→ **PROBLEM DETAILS**
All lines from the opening of the entries below through the line containing "set (g := if" must be output exactly as they appear, with no other lines.

# # #

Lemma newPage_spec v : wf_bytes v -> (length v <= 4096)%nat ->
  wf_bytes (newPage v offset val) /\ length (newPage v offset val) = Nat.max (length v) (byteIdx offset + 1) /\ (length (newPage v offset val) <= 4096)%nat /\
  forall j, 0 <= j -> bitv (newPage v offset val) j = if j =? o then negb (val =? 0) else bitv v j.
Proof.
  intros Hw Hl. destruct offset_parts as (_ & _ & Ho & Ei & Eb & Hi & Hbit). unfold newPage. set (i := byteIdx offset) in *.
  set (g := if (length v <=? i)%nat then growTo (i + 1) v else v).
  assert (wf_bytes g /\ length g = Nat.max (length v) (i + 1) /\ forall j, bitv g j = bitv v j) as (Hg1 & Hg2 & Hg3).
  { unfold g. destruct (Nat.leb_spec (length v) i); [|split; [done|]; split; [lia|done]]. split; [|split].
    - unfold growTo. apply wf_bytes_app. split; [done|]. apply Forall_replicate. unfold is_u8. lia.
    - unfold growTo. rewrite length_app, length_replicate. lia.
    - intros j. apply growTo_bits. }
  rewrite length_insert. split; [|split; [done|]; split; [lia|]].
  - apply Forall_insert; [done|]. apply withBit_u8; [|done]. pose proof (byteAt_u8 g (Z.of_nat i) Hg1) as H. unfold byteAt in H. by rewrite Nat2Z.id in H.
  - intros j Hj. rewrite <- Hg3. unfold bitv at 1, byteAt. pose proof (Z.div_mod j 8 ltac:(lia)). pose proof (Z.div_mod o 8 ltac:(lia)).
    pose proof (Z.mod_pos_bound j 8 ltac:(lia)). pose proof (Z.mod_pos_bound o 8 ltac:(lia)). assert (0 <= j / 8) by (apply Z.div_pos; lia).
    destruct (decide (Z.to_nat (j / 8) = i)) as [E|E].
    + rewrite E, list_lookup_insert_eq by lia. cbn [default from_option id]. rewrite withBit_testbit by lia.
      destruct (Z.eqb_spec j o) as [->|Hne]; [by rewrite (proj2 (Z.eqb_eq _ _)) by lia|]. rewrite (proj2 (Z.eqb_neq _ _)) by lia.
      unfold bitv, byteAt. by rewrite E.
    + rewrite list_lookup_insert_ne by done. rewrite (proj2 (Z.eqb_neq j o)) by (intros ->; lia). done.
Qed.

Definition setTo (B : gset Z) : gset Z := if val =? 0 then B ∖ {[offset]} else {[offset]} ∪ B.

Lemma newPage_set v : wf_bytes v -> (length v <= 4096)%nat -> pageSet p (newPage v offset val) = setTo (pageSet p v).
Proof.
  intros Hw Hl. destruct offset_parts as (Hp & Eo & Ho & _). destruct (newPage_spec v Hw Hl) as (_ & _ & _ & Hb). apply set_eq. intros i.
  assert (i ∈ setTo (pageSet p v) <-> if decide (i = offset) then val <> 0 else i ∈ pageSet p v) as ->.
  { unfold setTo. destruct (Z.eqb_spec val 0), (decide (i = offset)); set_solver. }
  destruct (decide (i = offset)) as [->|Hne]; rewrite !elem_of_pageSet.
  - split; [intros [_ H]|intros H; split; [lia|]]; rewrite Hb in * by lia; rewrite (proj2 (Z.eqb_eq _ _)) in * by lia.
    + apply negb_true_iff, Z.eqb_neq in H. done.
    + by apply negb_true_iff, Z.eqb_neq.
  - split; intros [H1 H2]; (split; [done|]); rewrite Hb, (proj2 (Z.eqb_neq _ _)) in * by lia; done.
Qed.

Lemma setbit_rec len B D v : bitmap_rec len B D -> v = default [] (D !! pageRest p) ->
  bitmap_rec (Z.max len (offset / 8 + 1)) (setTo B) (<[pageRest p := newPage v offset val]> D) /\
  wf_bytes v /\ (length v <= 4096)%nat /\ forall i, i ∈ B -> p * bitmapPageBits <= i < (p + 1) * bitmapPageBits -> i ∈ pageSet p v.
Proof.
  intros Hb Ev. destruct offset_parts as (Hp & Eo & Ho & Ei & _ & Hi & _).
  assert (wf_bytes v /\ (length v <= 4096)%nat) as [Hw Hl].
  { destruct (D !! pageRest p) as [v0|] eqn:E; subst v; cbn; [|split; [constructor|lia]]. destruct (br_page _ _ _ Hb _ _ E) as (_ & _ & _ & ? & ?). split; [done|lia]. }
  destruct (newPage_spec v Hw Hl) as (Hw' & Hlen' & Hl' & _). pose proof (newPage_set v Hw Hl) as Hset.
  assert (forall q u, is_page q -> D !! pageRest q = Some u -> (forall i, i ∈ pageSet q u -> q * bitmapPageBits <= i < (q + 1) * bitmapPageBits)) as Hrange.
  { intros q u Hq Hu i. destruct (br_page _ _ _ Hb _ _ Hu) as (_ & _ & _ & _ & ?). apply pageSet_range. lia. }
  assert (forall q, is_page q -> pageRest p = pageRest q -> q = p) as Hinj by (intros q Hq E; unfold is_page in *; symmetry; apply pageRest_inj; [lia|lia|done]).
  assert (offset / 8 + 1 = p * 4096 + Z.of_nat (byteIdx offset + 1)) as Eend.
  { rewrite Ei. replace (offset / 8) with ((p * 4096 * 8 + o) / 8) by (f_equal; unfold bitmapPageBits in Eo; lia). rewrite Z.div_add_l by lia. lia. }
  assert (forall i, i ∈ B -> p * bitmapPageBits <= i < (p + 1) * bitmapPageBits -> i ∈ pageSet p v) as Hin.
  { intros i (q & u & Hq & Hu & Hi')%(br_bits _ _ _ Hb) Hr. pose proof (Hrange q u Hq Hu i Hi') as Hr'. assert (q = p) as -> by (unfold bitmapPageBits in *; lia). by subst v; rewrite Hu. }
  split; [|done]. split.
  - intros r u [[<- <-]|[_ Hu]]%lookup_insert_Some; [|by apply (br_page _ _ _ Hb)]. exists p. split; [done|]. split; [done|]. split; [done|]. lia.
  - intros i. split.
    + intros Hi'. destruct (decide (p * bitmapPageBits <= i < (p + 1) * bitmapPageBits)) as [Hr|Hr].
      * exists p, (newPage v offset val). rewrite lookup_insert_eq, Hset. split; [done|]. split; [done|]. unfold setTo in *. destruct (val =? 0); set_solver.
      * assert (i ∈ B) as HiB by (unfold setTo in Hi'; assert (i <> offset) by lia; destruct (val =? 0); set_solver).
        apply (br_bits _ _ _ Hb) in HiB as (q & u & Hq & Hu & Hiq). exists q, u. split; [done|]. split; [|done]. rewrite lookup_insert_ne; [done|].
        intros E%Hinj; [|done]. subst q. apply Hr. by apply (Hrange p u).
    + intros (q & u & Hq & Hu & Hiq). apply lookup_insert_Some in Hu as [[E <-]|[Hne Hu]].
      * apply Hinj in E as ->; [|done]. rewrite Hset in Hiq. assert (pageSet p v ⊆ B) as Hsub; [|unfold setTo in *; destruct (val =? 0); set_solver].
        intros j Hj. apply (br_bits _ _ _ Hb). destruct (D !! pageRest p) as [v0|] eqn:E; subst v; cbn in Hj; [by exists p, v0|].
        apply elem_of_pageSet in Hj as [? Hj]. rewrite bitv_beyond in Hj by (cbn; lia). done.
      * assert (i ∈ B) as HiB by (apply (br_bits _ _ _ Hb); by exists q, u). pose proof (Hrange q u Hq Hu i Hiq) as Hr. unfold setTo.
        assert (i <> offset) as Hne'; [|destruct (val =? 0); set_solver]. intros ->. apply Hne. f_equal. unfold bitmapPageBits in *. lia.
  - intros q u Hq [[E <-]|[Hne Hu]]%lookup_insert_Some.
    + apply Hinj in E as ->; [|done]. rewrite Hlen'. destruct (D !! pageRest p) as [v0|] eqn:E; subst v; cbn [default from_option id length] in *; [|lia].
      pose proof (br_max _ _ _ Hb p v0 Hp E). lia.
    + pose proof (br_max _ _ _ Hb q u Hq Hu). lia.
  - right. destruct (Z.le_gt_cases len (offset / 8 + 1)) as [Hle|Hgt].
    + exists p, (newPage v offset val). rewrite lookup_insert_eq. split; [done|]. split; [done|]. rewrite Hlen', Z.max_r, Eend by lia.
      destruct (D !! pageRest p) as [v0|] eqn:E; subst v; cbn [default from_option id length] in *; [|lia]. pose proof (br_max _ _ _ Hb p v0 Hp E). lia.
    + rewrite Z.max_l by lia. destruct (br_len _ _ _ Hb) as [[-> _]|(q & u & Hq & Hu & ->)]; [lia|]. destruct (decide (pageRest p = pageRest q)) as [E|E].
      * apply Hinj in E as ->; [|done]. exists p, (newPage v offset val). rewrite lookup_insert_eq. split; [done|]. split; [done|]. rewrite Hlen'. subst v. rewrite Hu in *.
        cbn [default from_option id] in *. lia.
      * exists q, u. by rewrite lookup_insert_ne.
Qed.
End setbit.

# # #

→ **ANSWER TO THE EXERCISE**
Lemma newPage_spec v : wf_bytes v -> (length v <= 4096)%nat ->
  wf_bytes (newPage v offset val) /\ length (newPage v offset val) = Nat.max (length v) (byteIdx offset + 1) /\ (length (newPage v offset val) <= 4096)%nat /\
  forall j, 0 <= j -> bitv (newPage v offset val) j = if j =? o then negb (val =? 0) else bitv v j.
Proof.
  intros Hw Hl. destruct offset_parts as (_ & _ & Ho & Ei & Eb & Hi & Hbit). unfold newPage. set (i := byteIdx offset) in *.
  set (g := if (length v <=? i)%nat then growTo (i + 1) v else v).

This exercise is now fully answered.